The muffler is actually at the rear of the car under the trunk. The one in the center is the resonator. I would recommend removing both of them, and then add your muffler of choice. Just listen to some exhaust sounds of people who already have that brand/model of muffler to get an idea of what you would want.

Sent from my DROID X2 using AutoGuide App


----------



## sciphi (Aug 26, 2011)

Best of luck with this. Don't expect to get away cheap. It's a lot of money for a good-sounding muffler. 

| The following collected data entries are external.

(* ===== verification/Prelude.v ===== *)
(** A model of a small x86 kernel (src/) and the theorems that make it correct.

    * The program

    The kernel is loaded by a multiboot loader at 1 MB and linked 0xC0000000
    higher. [main] (src/main.c) fills a page directory and turns paging on;
    [main_new] then sets up the segments, the interrupt controllers, the
    keyboard, the timer, the serial port, the interrupt table, the page tables
    and the frame allocator, waits a second, looks at a user function and prints
    a greeting for ever. On top of the frames stand [sbrk] and a heap allocator
    (src/kmalloc). Everything reports through [kprintf], which writes to the
    serial port, and [printk], which also writes to the text screen.

    * How it is modelled

    The kernel's state is the record [kst] of State.v: RAM as a map from
    physical addresses to bytes (Memory.v), one field for each static variable
    of the C files, and the trace of what was done to the hardware (port writes
    and reads, table registers, TLB entries). A C function is a program
    [kst -> outcome]: it returns a value and a state, stops the processor for
    ever ([Spin]: while (1), hlt), has undefined behaviour ([Undef]: reading past
    an array, a null pointer that is checked for, a missing argument), or runs out
    of the rounds given to its loops ([NoFuel]). Prelude.v has this monad, the
    total-correctness predicate [wp] (written ⟨ k ⟩ m ⟨ r, k' | Q ⟩: m returns, and
    Q holds of the result), its rules, and the loop rule [wp_while] with an
    invariant and a measure. Integers are Z with the wrap-around of their width
    written out (w8, w16, w32, s8, s32); bit-fields are [getf] and [setf].

    Structures that lie at fixed places in RAM (page directory and tables, frame
    descriptions, the loader's memory map, the heap's headers, the text screen)
    are read and written there, byte by byte. A kernel pointer at or above
    0xC0000000 designates the byte 0xC0000000 lower and a smaller one is physical
    ([ka]); Mmu.v proves that the processor translates so while the invariant
    [paging] holds. Heap addresses are neither, and are translated through the
    page tables (Kheap.v).

    * The files

    - Prelude.v: words, bit-fields, the monad, [wp], loops. Memory.v: RAM.
      State.v: [kst], events, frame conditions ([quiet]: only output).
    - Console.v: src/io.c, src/uart.c (sending, receiving), src/tools.c,
      src/tools/string.c, src/tools/kwrite. Kprintf.v: src/tools/kprintf.
      Vga.v: src/vga.c and printk of src/main.c.
    - Pic.v: src/irq.c, with a model of the two 8259 chips. Interrupts.v:
      src/interrupts.c and src/tools/registers.c. Segmentation.v:
      src/segmentation.c. Devices.v: src/pit.c, src/time.c, src/kb.c, the rest
      of src/uart.c. Serial.v: src/serial_port.c.
    - Pages.v: the definitions of src/pages.c. Mmu.v: the processor's page walk
      [mmu], the invariant [paging], map_pages. Tables.v: the boot's page
      directory and tables, get_physaddr, unmap_pages. MapIo.v: alloc_pages and
      map_io. Frames.v: src/frame.c. FrameSession.v: runs of the allocator against
      a reference on the list of reference counts. Sbrk.v: sbrk and its helper.
    - Kmalloc.v: the definitions of src/kmalloc over the class [Heap] (bytes and
      words of a segment, sbrk, kprintf, the static variable) with its laws
      [HeapLaws]. Blocks.v: the list of blocks and the invariant [heap_inv].
      Alloc.v: kmalloc. Release.v: free. Live.v: the client's view, a map from
      the pointers in use to their bytes. Contract.v: the operations on that map,
      and an instance of the interface. Dump.v: mem_dump. Session.v: whole runs of a client.
      Kheap.v: the instance on the kernel's page tables, console and sbrk.
    - Boot.v: src/main.c, and interrupts in the running kernel. Startup.v: from
      the boot to the first block of the kernel's heap. Life.v: the whole run, to
      the endless greeting. Services.v: runs of the kernel's services, in any order.
      Tlb.v: the processor's translation buffer during the boot and those runs.
      Tests.v: src/test.c.
    - Cpu.v: the processor as the assembly files use it (registers, a stack in the
      kernel's RAM, the instructions they are written with) and the predicate
      [stk] of the words of a stack. Stubs.v: src/isr_handler.S, with the delivery
      of an interrupt through its gate. Entry.v: src/crt0.S.
    - Fields.v: the packed structures of the headers as lists of members and widths,
      and the accessors of the other files against them. Encodings.v: the constants
      of the headers against the words of the hardware.

    * What the theorems show

    Output: kprintf prints what a reference rendering says for every directive
    ([kprintf_output]); numbers read back ([put_uint_base_roundtrip]); printk
    shows a string on the screen and the line; the report of an exception is
    given byte by byte ([irq_handler_dispatch]).

    Machine set-up: the controllers, the timer, the serial chip and the
    processor's tables end in the state their bytes encode, decoded as the
    hardware does ([irq_init_programs_pics], [uart_init_sets_line],
    [interrupts_init_idt], [init_flat_gdt_segments], [pit_init_programs_counter]). The
    packed structures keep what is put in them and are used as they are declared
    ([packed_structs_roundtrip]); the constants mean to the hardware what they
    say, but for a few ([header_constants]).
    The assembly of the boot does what the C code takes it to do: enable_paging
    ([enable_paging_refines]), the loading of the tables ([flush_refines]), the
    way from the loader to main ([start_calls_main]) and the one to ring 3
    ([switch_enters_ring3]).

    Paging: the tables keep [paging]; map_pages maps what it is asked to and
    nothing else ([map_pages_maps], [map_pages_partial]); lookups agree with the
    processor where the code is right ([get_physaddr_translates]); the frames
    are described ([init_frame_alloc_describes]) and allocated first fit, every run
    of the allocator being that of a reference on reference counts
    ([frame_calls_equiv]); sbrk grows the segment ([sbrk_grows]). Whatever service is
    asked of the running kernel (the heap apart), it returns, and no translation
    that there is changes ([services_keep_translations]), so that the processor's
    buffer stays true to the tables from 4 MB on ([tlb_stays_current]).

    Heap: over any segment that keeps the laws, and for requests that leave it below
    2 GB ([kmalloc_fits]), kmalloc is a best fit that splits ([kmalloc_best_fit]), free
    coalesces, the list of blocks stays well formed, and the operations are those
    of a map from pointers to blocks ([kmalloc_allocates], [free_releases],
    [calloc_zeroes], [realloc_keeps_old]); a client that is safe on the map is safe
    on the allocator, for whole runs ([sessions_refine_map]).

    Life of the kernel: the boot establishes the invariants of its parts
    ([boot_initialises]), the first block of the kernel's heap is where they put
    it ([boot_first_block]), the kernel then greets for ever, each delay serving
    just the interrupts up to the reading that finds more than a hundred ticks
    passed ([kernel_greets]), every sequence of device interrupts keeps the
    invariants ([interrupts_keep_kernel]), sleep ends ([sleep_wakes]), page faults
    and other loaders stop or refuse the kernel ([page_fault_stops],
    [boot_refuses_magic]).
    At the level of the processor, the stubs make any sequence of device
    interrupts transparent to the interrupted code, at whatever instruction
    ([interrupts_transparent]), and an exception reports the registers of its
    origin ([exceptions_report_frame]). Over any run of services the clock
    counts exactly the timer's interrupts, and the handlers, the processor's tables
    and the rest of the boot's configuration stay ([services_keep_clock]).

    * What does not hold

    The paging and heap code has errors that the theorems state as the code has
    them: no frame description has a physical address, so that every page of the
    kernel's heap is physical page 0 ([sbrk_pages_alias], [kernel_blocks_alias]):
    the kernel's heap does not keep [HeapLaws], and the heap's theorems hold of
    the allocator, not of its use on this sbrk; unmap_pages clears nothing
    ([unmap_pages_keeps_mappings]), so that a segment that has shrunk cannot grow
    again ([sbrk_shrink_is_final], [kernel_kmalloc_after_free]); alloc_pages
    answers the page before the free run ([map_io_misses_first_page]); a request
    close to 2^32 wraps ([kmalloc_size_wraps]); realloc leaks the old block. The
    stubs of the exceptions with an error code could not return
    ([error_stub_returns_to_code]), and struct regs, packed with a 16-bit cs, has
    the words after it two bytes off; the stubs of the vectors 17 and 30 do not
    expect the error code that comes with them ([exceptions_report_frame]).
    init_page_tables goes through the directory's physical address, which
    finalize_pagination has just unmapped ([directory_left_unmapped]): the boot
    works as long as the processor has kept that translation in its TLB, which the
    boot's theorems take for granted ([ka]); that translation may then outlive
    the boot, so that the first 4 MB, address 0 with them, may stay reachable.
    map_pages flushes the address of the entry and not the one it maps. MODE_2 and
    MODE_3 are not the timer's modes 2 and 3, PF_DIRT and PF_ACCS are exchanged, and
    the multiboot flags ask for a video mode that the header does not describe
    ([pit_init_programs_counter], [header_constants]).

    * Bounds and fuel

    [while32] gives a loop 2^33 rounds; the cursors of the loops it is used for
    have at most 32 bits, and each total-correctness theorem proves that fewer
    rounds are taken. The recursive number printers have fuel 33 and 34: a
    32-bit number has at most 32 digits, and [put_nbr_base_terminates] shows that
    only the smallest int exhausts it, and would exhaust any fuel. The waits of
    sleep and the endless greeting take what happens at each poll (interrupts)
    as a list, and are [NoFuel] when it ends.

    * Not modelled

    The linker script: the addresses it fixes are the parameters [Layout] (with
    [LayoutOk] where an order is needed). In the C files enable_paging, gdt_flush
    and tss_flush are the events of their effect and an interrupt is a call of
    irq_handler with the pushed registers; Entry.v and Stubs.v prove that the
    assembly does that. What a compiled C function leaves in the registers it may
    change and in the stack below its frame, and the arithmetic flags, are
    arguments of the processor's instructions ([clobber], [scratch], [arith]);
    protection checks and the change of stack of an interrupt in ring 3 are not
    modelled. What devices answer and
    the control registers contain is the parameter [Hardware], a function of the
    history. In the C model interrupts arrive between the polls of sleep or between
    operations. In Tlb.v the processor loads translations before or after a
    function, from the tables that it finds or leaves, not in the middle of one;
    elsewhere an access translates by the tables alone, and a flush is an event. The
    services of Services.v leave the heap allocator out: its writes on the kernel's
    own heap all go to physical page 0, where its headers overwrite each other, and
    from the second block on nothing can be said of the addresses that it reads back
    ([kernel_blocks_alias]). The output of a DEBUG build is not modelled. *)
From stdpp Require Export base numbers gmap list strings.
From Stdlib Require Export ZArith Lia.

Keep the OEM muffler around in case you hate how the new one sounds. Then you won't be out as much.


----------



## Toyotech (Aug 17, 2012)

Check out doug thorley. axle back but have to cut, good sounding system


----------



## dreamsrpainful (Jun 8, 2011)

i love my magnaflow single exit exhaust. I have zzp dump pipe and mid pipe also. car sounds good


----------



## TurboTechRacing (Nov 3, 2010)

dreamsrpainful said:


> *i love my magnaflow single exit exhaust.* I have zzp dump pipe and mid pipe also. car sounds good


This is the way to go. Simple, proven sound, and bolt on. No messing around with welding, or getting a muffler that sounds bad.


----------



## silverls (Nov 12, 2011)

If you are gonna do it get a bolt on axleback. Cutting and welding is the worst thing you can do to an aluminized exhaust. If you never cut it that exhaust will last the life of the car, once it is cut/welded the coating is broken and it will begin to rust from the weld/cut point.

Sent from my DROID BIONIC using AutoGuide.Com Free App


----------